(** * TradingCrew web service: session lifecycle and streaming core

    A shallow embedding of the class [SessionManager] and of [getNextAgent]
    (session-manager.ts; in the sources at hand it is the third part of
    [web/src/services/sse-manager.ts]), of the types of [types.ts] (the last
    part of the same file), of [AGENT_ORDER] and [MARKET_OPTIONS] of
    [web/src/config.ts] and of the session routes (routes/sessions.ts),
    followed by the properties of the specification that were checked against
    them; and of what surrounds them: the class [SSEManager] and the ticker
    validator (the first two parts of [sse-manager.ts]), the framing of the
    feed in [AnalysisClient] (analysis-client.ts), the administrators and the
    invite codes of [config.ts], the middleware of [app.ts] and the login of
    [routes/auth.ts], with the properties that the code shows of itself.

    Modelling choices.
    - A [Session] is a JavaScript object: the manager's [Map] holds
      references to objects, and a [runAnalysis] coroutine keeps the reference
      it obtained when it was started.  The model therefore has an explicit
      object heap ([heap], object address = index) and the [Map] stores
      addresses; an object removed from the [Map] is still reachable from the
      coroutine that holds it.
    - A JavaScript [Map] iterates in insertion order; it is an association
      list whose [set] overwrites in place or appends.
    - [Session.reports] (a plain object used as a dictionary) is a [gmap].
    - [string | null] and optional arguments are [option string]; a value is
      falsy when it is [None] or the empty string.
    - Every manager method runs to completion without yielding (none of them
      awaits before its last effect), so each one is a state transformer.  A
      [runAnalysis] coroutine is suspended at its [for await]; delivering a
      chunk, the end of the feed, or a failure of the feed resumes it, and it
      then runs to its next suspension or to its end, [finally] block
      included.  (A [return] out of [for await] first awaits the [return] of
      the feed's generator; no request is taken to be served in that gap.)
    - [Math.random] and the wall clock are inputs of the operations that use
      them; [new Date(s).getTime()] is the method of the class [Clock]
      ([None] stands for [NaN]).
    - [writeFileSync] is assumed to succeed; the file holds the array that was
      serialised.
    - [clearCompleted] (never called) and [gracefulShutdown] (followed by the
      exit of the process) are methods of the manager, but no event of the
      running service.
    - The lookups of the ticker validator over the network are inputs: the
      name they end with.  The strings that [trim], [split], [toUpperCase] and
      the regular expressions work on are sequences of characters below 256;
      [toUpperCase] is given for characters below 128. *)

From Stdlib Require Import ZArith Ascii.
From stdpp Require Import base tactics option list gmap strings sorting.

Local Open Scope string_scope.
Local Open Scope list_scope.

(** ** JavaScript values *)

(** Truthiness of a [string | null | undefined]. *)
Definition truthy (o : option string) : bool :=
  match o with
  | Some s => bool_decide (s ≠ "")
  | None => false
  end.

(** [o || d] for a string-valued [o]. *)
Definition or_else (o : option string) (d : string) : string :=
  match o with
  | Some s => if decide (s = "") then d else s
  | None => d
  end.

(** [s || d] for a string [s]. *)
Definition str_or (s d : string) : string :=
  if decide (s = "") then d else s.

(** [s.substring(0, n)]. *)
Definition substring0 (n : nat) (s : string) : string := String.substring 0 n s.

(** [s.replace('T', ' ')]: the first occurrence only. *)
Fixpoint replaceT (s : string) : string :=
  match s with
  | EmptyString => EmptyString
  | String c s' =>
      if Ascii.eqb c "T"%char then String " "%char s' else String c (replaceT s')
  end.

(** ** [Map<K, V>] with string keys, in insertion order *)

Module JsMap.
Section JsMap.
Context {V : Type}.

Definition t := list (string * V).

Fixpoint get (k : string) (m : t) : option V :=
  match m with
  | [] => None
  | (k', v) :: m' => if decide (k = k') then Some v else get k m'
  end.

(** [set] keeps the position of an existing key. *)
Fixpoint set (k : string) (v : V) (m : t) : t :=
  match m with
  | [] => [(k, v)]
  | (k', v') :: m' =>
      if decide (k = k') then (k, v) :: m' else (k', v') :: set k v m'
  end.

Fixpoint delete (k : string) (m : t) : t :=
  match m with
  | [] => []
  | (k', v') :: m' =>
      if decide (k = k') then m' else (k', v') :: delete k m'
  end.

Definition has (k : string) (m : t) : bool :=
  match get k m with Some _ => true | None => false end.
End JsMap.
Arguments t : clear implicits.
End JsMap.

(** ** [types.ts] *)

Inductive SessionStatus := pending | queued | running | completed | error.

#[global] Instance SessionStatus_eq_dec : EqDecision SessionStatus.
Proof. solve_decision. Defined.

(** [Session], with the property [_analysts] that [startSession] attaches to
    the object ([None]: the property is absent). *)
Record Session := mkSession {
  id : string;
  ticker : string;
  stockName : string;
  market : string;
  model : string;
  startDate : string;
  endDate : string;
  userId : string;
  status : SessionStatus;
  decision : string;
  progress : list string;
  reports : gmap string string;
  createdAt : string;
  errorMsg : string;
  currentAgent : string;
  _analysts : option (list string)
}.

(** [SessionSummary]: no [reports]; [queuePosition] is optional. *)
Record SessionSummary := mkSummary {
  sum_id : string;
  sum_ticker : string;
  sum_stockName : string;
  sum_market : string;
  sum_model : string;
  sum_startDate : string;
  sum_endDate : string;
  sum_userId : string;
  sum_status : SessionStatus;
  sum_decision : string;
  sum_progress : list string;
  sum_createdAt : string;
  sum_errorMsg : string;
  sum_currentAgent : string;
  queuePosition : option nat
}.

(** The [params] object of [createSession]. *)
Record SessionParams := mkParams {
  p_ticker : string;
  p_stockName : string;
  p_market : string;
  p_model : string;
  p_startDate : string;
  p_endDate : string;
  p_userId : string
}.

Record UserContext := mkUser { username : string; isAdmin : bool }.

Inductive ChunkType :=
  node_start | token | node_end | heartbeat | complete
  | error_chunk | quota_error | timeout_error.

(** [AnalyzeStreamTokenChunk]. *)
Record Chunk := mkChunk {
  type : ChunkType;
  agent : option string;
  content : option string
}.

(** Field assignments [session.f = v]. *)
Definition set_status (v : SessionStatus) (s : Session) : Session :=
  mkSession (id s) (ticker s) (stockName s) (market s) (model s) (startDate s)
    (endDate s) (userId s) v (decision s) (progress s) (reports s)
    (createdAt s) (errorMsg s) (currentAgent s) (_analysts s).
Definition set_decision (v : string) (s : Session) : Session :=
  mkSession (id s) (ticker s) (stockName s) (market s) (model s) (startDate s)
    (endDate s) (userId s) (status s) v (progress s) (reports s)
    (createdAt s) (errorMsg s) (currentAgent s) (_analysts s).
Definition set_progress (v : list string) (s : Session) : Session :=
  mkSession (id s) (ticker s) (stockName s) (market s) (model s) (startDate s)
    (endDate s) (userId s) (status s) (decision s) v (reports s)
    (createdAt s) (errorMsg s) (currentAgent s) (_analysts s).
Definition set_reports (v : gmap string string) (s : Session) : Session :=
  mkSession (id s) (ticker s) (stockName s) (market s) (model s) (startDate s)
    (endDate s) (userId s) (status s) (decision s) (progress s) v
    (createdAt s) (errorMsg s) (currentAgent s) (_analysts s).
Definition set_errorMsg (v : string) (s : Session) : Session :=
  mkSession (id s) (ticker s) (stockName s) (market s) (model s) (startDate s)
    (endDate s) (userId s) (status s) (decision s) (progress s) (reports s)
    (createdAt s) v (currentAgent s) (_analysts s).
Definition set_currentAgent (v : string) (s : Session) : Session :=
  mkSession (id s) (ticker s) (stockName s) (market s) (model s) (startDate s)
    (endDate s) (userId s) (status s) (decision s) (progress s) (reports s)
    (createdAt s) (errorMsg s) v (_analysts s).
Definition set_analysts (v : list string) (s : Session) : Session :=
  mkSession (id s) (ticker s) (stockName s) (market s) (model s) (startDate s)
    (endDate s) (userId s) (status s) (decision s) (progress s) (reports s)
    (createdAt s) (errorMsg s) (currentAgent s) (Some v).

(** ** [config.ts] *)

Definition AGENT_ORDER : list string :=
  [ "Market Analyst"; "Social Analyst"; "News Analyst"; "Fundamentals Analyst";
    "Bull Researcher"; "Bear Researcher"; "Research Manager"; "Trader";
    "Risky Analyst"; "Safe Analyst"; "Neutral Analyst"; "Risk Manager";
    "Portfolio Manager" ].

(** [arr.indexOf(x)]; [None] stands for -1. *)
Fixpoint indexOf (x : string) (l : list string) : option nat :=
  match l with
  | [] => None
  | y :: l' => if decide (y = x) then Some O else S <$> indexOf x l'
  end.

*-*-*

| Work task |
Only the lines holding the word "validator" belong in the answer; copy them from the listing above.

| Problem solution |
    validator (the first two parts of [sse-manager.ts]), the framing of the
    - The lookups of the ticker validator over the network are inputs: the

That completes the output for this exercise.